• _Work instructions_
Take the data below and copy exactly the lines starting at the one with "(* ===== verification/ParcelProps.v ===== *)" and finishing at the one with "assert (dt = take", both included.

• _Dataset content_

Record holds dt os s : Prop := {
  hd_owner : mOwner (this s) = false;
  hd_size : mDataSize (this s) = Z.of_nat (length dt);
  hd_bytes : Forall is_byte dt;
  hd_data : buffer is_byte (heap (world_of s)) (mData (this s)) (mDataCapacity (this s)) dt;
  hd_cap : mDataCapacity (this s) <= INT32_MAX;
  hd_pos : 0 <= mDataPos (this s) <= Z.of_nat (length dt);
  hd_count : mObjectsSize (this s) = Z.of_nat (length os);
  hd_objects : buffer (fun _ => True) (heap (world_of s)) (mObjects (this s)) (mObjectsCapacity (this s)) os;
  hd_fit : objects_fit os (Z.of_nat (length dt));
  hd_apart : mData (this s) = mObjects (this s) -> mData (this s) = 0;
  hd_hint : 0 <= mNextObjectHint (this s);
  hd_null : heap (world_of s) !! 0 = None
}.

Section Buffers.
Lemma buffer_le P h p cap l : buffer P h p cap l -> Z.of_nat (length l) <= cap.
Proof. intros [(-> & -> & ->)|(_ & r & _ & <- & _)]; [done|]. rewrite length_app. lia. Qed.
Lemma buffer_null P h p cap l : buffer P h p cap l -> p = 0 -> cap = 0 /\ l = [].
Proof. intros [(_ & -> & ->)|(Hp & _)]; [done|lia]. Qed.
Lemma buffer_chunk P h p cap l : buffer P h p cap l -> p ≠ 0 ->
  exists rest, h !! p = Some (MkChunk true (l ++ rest)) /\ Z.of_nat (length (l ++ rest)) = cap /\ Forall P rest.
Proof. intros [(-> & _)|(_ & H)]; [done|auto]. Qed.
(** Elsewhere the heap may change. *)
Lemma buffer_same P (h h' : gmap Z chunk) p cap l : h' !! p = h !! p -> buffer P h p cap l -> buffer P h' p cap l.
Proof. intros E [H|(Hp & r & H & Hc)]; [by left|right]. split; [done|]. exists r. by rewrite E. Qed.

Lemma objects_fit_mono os n n' : n <= n' -> objects_fit os n -> objects_fit os n'.
Proof. intros Hn [H1 H2]. split; [done|]. eapply Forall_impl; [exact H2|]. cbn. lia. Qed.
Lemma objects_fit_snoc os n : objects_fit os n -> 0 <= n -> objects_fit (os ++ [n]) (n + 24).
Proof.
  intros [H1 H2] Hn. split.
  - apply StronglySorted_app_iff. split_and!; [done|repeat constructor|].
    intros a b Ha ->%list_elem_of_singleton. rewrite Forall_forall in H2. apply H2, Ha.
  - apply Forall_app_2; [eapply Forall_impl; [exact H2|]; cbn; lia|]. constructor; [lia|constructor].
Qed.
Lemma sorted_span os lo n : StronglySorted (fun a b => a + 24 <= b) os ->
  Forall (fun a => lo <= a /\ a + 24 <= n) os -> lo <= n -> lo + 24 * Z.of_nat (length os) <= n.
Proof.
  intros Hs. revert lo. induction Hs as [|a os Hs IH Ha]; intros lo Hf Hn; [cbn; lia|].
  apply Forall_cons in Hf as [[H1 H2] Hf]. cbn [length].
  assert (a + 24 + 24 * Z.of_nat (length os) <= n); [|lia].
  apply IH; [|lia]. rewrite Forall_forall in *. intros b Hb. split; [by apply Ha|by apply Hf].
Qed.
(** The offsets are few. *)
Lemma objects_fit_few os n : objects_fit os n -> 0 <= n -> 24 * Z.of_nat (length os) <= n.
Proof. intros [H1 H2] Hn. apply (sorted_span os 0 n H1); [|done]. exact H2. Qed.
End Buffers.

(** ** The account *)

(** What an object holds for its parcel: a reference or a descriptor. *)
Inductive resource : Set := Ref (r : reference) | Fd (fd : Z).
#[export] Instance reference_eq_dec : EqDecision reference.
Proof. solve_decision. Defined.
#[export] Instance resource_eq_dec : EqDecision resource.
Proof. solve_decision. Defined.

Definition is_res (x y : resource) : Z := if decide (x = y) then 1 else 0.
Definition weight (x : resource) (e : event) : Z :=
  match e with
  | Acquire r => is_res x (Ref r)
  | Release r => - is_res x (Ref r)
  | Dup _ new => is_res x (Fd new)
  | Close fd => - is_res x (Fd fd)
  | _ => 0
  end.
(** How often the resource was taken, less how often it was given up. *)
Definition net (x : resource) (tr : list event) : Z := Zsum (weight x) tr.

Section Account.
Context {E : ParcelEnv}.

Definition obj_resource (o : flat_binder_object) : option resource :=
  let ty := fo_type o in
  if ty =? BINDER_TYPE_BINDER then if fo_binder o =? 0 then None else Some (Ref (Strong (fo_cookie o)))
  else if ty =? BINDER_TYPE_WEAK_BINDER then if fo_binder o =? 0 then None else Some (Ref (Weak (fo_binder o)))
  else if ty =? BINDER_TYPE_HANDLE then if has_proxy (fo_int o) then Some (Ref (StrongProxy (fo_int o))) else None
  else if ty =? BINDER_TYPE_WEAK_HANDLE then if has_proxy (fo_int o) then Some (Ref (WeakProxy (fo_int o))) else None
  else if ty =? BINDER_TYPE_FD then if fo_cookie o =? 0 then None else Some (Fd (fo_int o))
  else None.
Definition obj_holds (x : resource) (o : flat_binder_object) : Z :=
  match obj_resource o with Some y => is_res x y | None => 0 end.

(** The objects of a parcel and what they hold of a resource. *)
Definition object_in dt off : flat_binder_object := obj_of_bytes (take 24 (drop (Z.to_nat off) dt)).
Definition held (x : resource) dt os : Z := Zsum (fun off => obj_holds x (object_in dt off)) os.

Record account := MkAccount {
  ac_heap : gmap Z chunk;
  ac_size : Z;
  ac_count : Z;
  ac_policy : Z * Z
}.
Definition account_of s : account :=
  MkAccount (delete (mObjects (this s)) (delete (mData (this s)) (heap (world_of s))))
    (u64 (gAllocSize (world_of s) - mDataCapacity (this s)))
    (u64 (gAllocCount (world_of s) - (if mData (this s) =? 0 then 0 else 1)))
    (mStrictModePolicy (world_of s), lastTransactionFlags (world_of s)).

(** The state has changed within the parcel: [x] was [n] more often taken. *)
Record within (gain : resource -> Z) s s' : Prop := {
  wi_account : account_of s' = account_of s;
  wi_net x : net x (trace (world_of s')) = net x (trace (world_of s)) + gain x
}.

Lemma net_snoc x tr e : net x (tr ++ [e]) = net x tr + weight x e.
Proof. unfold net. rewrite Zsum_app. cbn. lia. Qed.

Lemma within_refl s : within (fun _ => 0) s s.
Proof. split; [done|]. intros. lia. Qed.
Lemma within_same s s' : account_of s' = account_of s -> trace (world_of s') = trace (world_of s) -> within (fun _ => 0) s s'.
Proof. intros Ha Ht. split; [done|]. intros x. rewrite Ht. lia. Qed.
Lemma within_trans g1 g2 g s1 s2 s3 : within g1 s1 s2 -> within g2 s2 s3 -> (forall x, g x = g1 x + g2 x) -> within g s1 s3.
Proof. intros [A1 N1] [A2 N2] Hg. split; [by rewrite A2|]. intros x. rewrite N2, N1, Hg. lia. Qed.

(** Memory outside of the parcel's buffers stays. *)
Lemma within_frame g s s' p c : within g s s' -> p ≠ mData (this s) -> p ≠ mObjects (this s) ->
  heap (world_of s) !! p = Some c ->
  heap (world_of s') !! p = Some c /\ p ≠ mData (this s') /\ p ≠ mObjects (this s').
Proof.
  intros [A _] H1 H2 Hp. assert (Hb : ac_heap (account_of s') !! p = Some c).
  { rewrite A. cbn. by rewrite !lookup_delete_ne by done. }
  cbn in Hb. apply lookup_delete_Some in Hb as [Hn2 Hb]. apply lookup_delete_Some in Hb as [Hn1 Hb]. done.
Qed.

Lemma held_app x dt e os oe n : n = Z.of_nat (length dt) -> objects_fit os n ->
  held x (dt ++ e) (os ++ oe) = held x dt os + held x (dt ++ e) oe.
Proof.
  intros -> [_ Hf]. unfold held. rewrite Zsum_app. f_equal. apply Zsum_ext. intros off Hoff.
  rewrite Forall_forall in Hf. specialize (Hf off Hoff). unfold object_in. do 2 f_equal.
  rewrite drop_app_le by lia. by rewrite take_app_le by (rewrite length_drop; lia).
Qed.
Lemma held_app_l x dt e os n : n = Z.of_nat (length dt) -> objects_fit os n -> held x (dt ++ e) os = held x dt os.
Proof. intros Hn Hf. pose proof (held_app x dt e os [] n Hn Hf) as H. rewrite app_nil_r in H. rewrite H. cbn. lia. Qed.
End Account.
(* ===== verification/ParcelProps.v ===== *)
(** * Parcels: giving everything back

    [freeData] releases what the objects hold and frees the buffers.  Whatever was
    written, and wherever memory ran out on the way, nothing is left behind. *)
From S2P Require Import Prelude UserMem Protocol ParcelState Parcel ParcelWrite ParcelRead ParcelInv ParcelAppend ParcelObjects ParcelValues ParcelShows ParcelFind ParcelRoundtrip.

Implicit Types (s : pstate) (dt os e l : list Z) (k h off n : Z) (o : flat_binder_object) (v : value) (vs : list value) (x : resource).

Section Release.
Context {E : ParcelEnv} {L : ParcelEnvLaws E}.

Lemma touched_twice (f g : resource -> Z) s1 s2 s3 : touches f s1 s2 -> touches g s2 s3 -> touches (fun x => f x + g x) s1 s3.
Proof.
  intros (a & ev1 & -> & H1) (b & ev2 & -> & H2). exists b, (ev1 ++ ev2). split; [by rewrite app_assoc|].
  intros x. unfold net in *. by rewrite Zsum_app, H1, H2.
Qed.
Lemma touches_ext (f g : resource -> Z) s1 s2 : touches f s1 s2 -> (forall x, f x = g x) -> touches g s1 s2.
Proof. intros (a & ev & -> & H) Hfg. exists a, ev. split; [done|]. intros x. by rewrite H. Qed.
Lemma touches_holds f dt os s s' : touches f s s' -> holds dt os s -> holds dt os s'.
Proof. intros (a & ev & -> & _) []. by split. Qed.

(** An object of the data. *)
Lemma pwp_flat_at dt os s off (Q : flat_binder_object -> pstate -> Prop) : shows dt os s -> 0 <= off -> off + 24 <= Z.of_nat (length dt) ->
  Q (object_in dt off) s -> pwp (flat_at off) Q s.
Proof.
  intros H H1 H2 HQ. unfold flat_at. psteps.
  assert (dt = take (Z.to_nat off) dt ++ take 24 (drop (Z.to_nat off) dt) ++ drop 24 (drop (Z.to_nat off) dt)) as Hdt by by rewrite !take_drop.
  rewrite Hdt in H. eapply (pwp_load_data _ _ _ os); [exact H|rewrite length_take; lia|rewrite length_take, length_drop; lia|].
  by psteps.
Qed.

Lemma Zsum_opp {A} (f : A -> Z) (m : list A) : Zsum (fun a => - f a) m = - Zsum f m.
Proof. induction m as [|a m IH]; cbn [Zsum]; lia. Qed.
(* ===== verification/RefBase.v ===== *)
(** * Counting references to objects (libs/utils/RefBase.cpp, libs/include/utils/RefBase.h)

    The counts of an object and the operations on them, as any number of threads run
    them at once: each access to a count is one step, and steps of different operations
    interleave in any order.  Without [DEBUG_REFS], so that the calls that track
    references do nothing. *)
From S2P Require Import Prelude.
From stdpp Require Import relations.
#[local] Open Scope Z_scope.

(** ** The counts *)
Definition INITIAL_STRONG_VALUE : Z := Z.shiftl 1 28.
Definition OBJECT_LIFETIME_STRONG : Z := 0.
Definition OBJECT_LIFETIME_WEAK : Z := 1.
Definition OBJECT_LIFETIME_MASK : Z := 1.

(** What the rest of the program sees: the virtual methods that are called, the
    destruction of the object, and the release of its counts. *)
Inductive notice := onFirstRef | onLastStrongRef | onIncStrongAttempted | onLastWeakRef | Destroyed | Freed.
#[export] Instance notice_eq_dec : EqDecision notice.
Proof. solve_decision. Defined.

(** [weakref_impl], whether it and [mBase] still are there, and what was noticed. *)
Record counts := MkCounts {
  mStrong : Z;
  mWeak : Z;
  mFlags : Z;
  mBase : bool;
  impl : bool;
  log : list notice
}.
Definition weakref_impl : counts := MkCounts INITIAL_STRONG_VALUE 0 0 true true [].
Definition set_mStrong (r : counts) (v : Z) : counts := MkCounts v (mWeak r) (mFlags r) (mBase r) (impl r) (log r).
Definition set_mWeak (r : counts) (v : Z) : counts := MkCounts (mStrong r) v (mFlags r) (mBase r) (impl r) (log r).
Definition set_mFlags (r : counts) (v : Z) : counts := MkCounts (mStrong r) (mWeak r) v (mBase r) (impl r) (log r).
Definition set_mBase (r : counts) (v : bool) : counts := MkCounts (mStrong r) (mWeak r) (mFlags r) v (impl r) (log r).
Definition set_impl (r : counts) (v : bool) : counts := MkCounts (mStrong r) (mWeak r) (mFlags r) (mBase r) v (log r).
Definition notify (r : counts) (n : notice) : counts := MkCounts (mStrong r) (mWeak r) (mFlags r) (mBase r) (impl r) (log r ++ [n]).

• _Finished task_
(* ===== verification/ParcelProps.v ===== *)
(** * Parcels: giving everything back

    [freeData] releases what the objects hold and frees the buffers.  Whatever was
    written, and wherever memory ran out on the way, nothing is left behind. *)
From S2P Require Import Prelude UserMem Protocol ParcelState Parcel ParcelWrite ParcelRead ParcelInv ParcelAppend ParcelObjects ParcelValues ParcelShows ParcelFind ParcelRoundtrip.

Implicit Types (s : pstate) (dt os e l : list Z) (k h off n : Z) (o : flat_binder_object) (v : value) (vs : list value) (x : resource).

Section Release.
Context {E : ParcelEnv} {L : ParcelEnvLaws E}.

Lemma touched_twice (f g : resource -> Z) s1 s2 s3 : touches f s1 s2 -> touches g s2 s3 -> touches (fun x => f x + g x) s1 s3.
Proof.
  intros (a & ev1 & -> & H1) (b & ev2 & -> & H2). exists b, (ev1 ++ ev2). split; [by rewrite app_assoc|].
  intros x. unfold net in *. by rewrite Zsum_app, H1, H2.
Qed.
Lemma touches_ext (f g : resource -> Z) s1 s2 : touches f s1 s2 -> (forall x, f x = g x) -> touches g s1 s2.
Proof. intros (a & ev & -> & H) Hfg. exists a, ev. split; [done|]. intros x. by rewrite H. Qed.
Lemma touches_holds f dt os s s' : touches f s s' -> holds dt os s -> holds dt os s'.
Proof. intros (a & ev & -> & _) []. by split. Qed.

(** An object of the data. *)
Lemma pwp_flat_at dt os s off (Q : flat_binder_object -> pstate -> Prop) : shows dt os s -> 0 <= off -> off + 24 <= Z.of_nat (length dt) ->
  Q (object_in dt off) s -> pwp (flat_at off) Q s.
Proof.
  intros H H1 H2 HQ. unfold flat_at. psteps.
  assert (dt = take (Z.to_nat off) dt ++ take 24 (drop (Z.to_nat off) dt) ++ drop 24 (drop (Z.to_nat off) dt)) as Hdt by by rewrite !take_drop.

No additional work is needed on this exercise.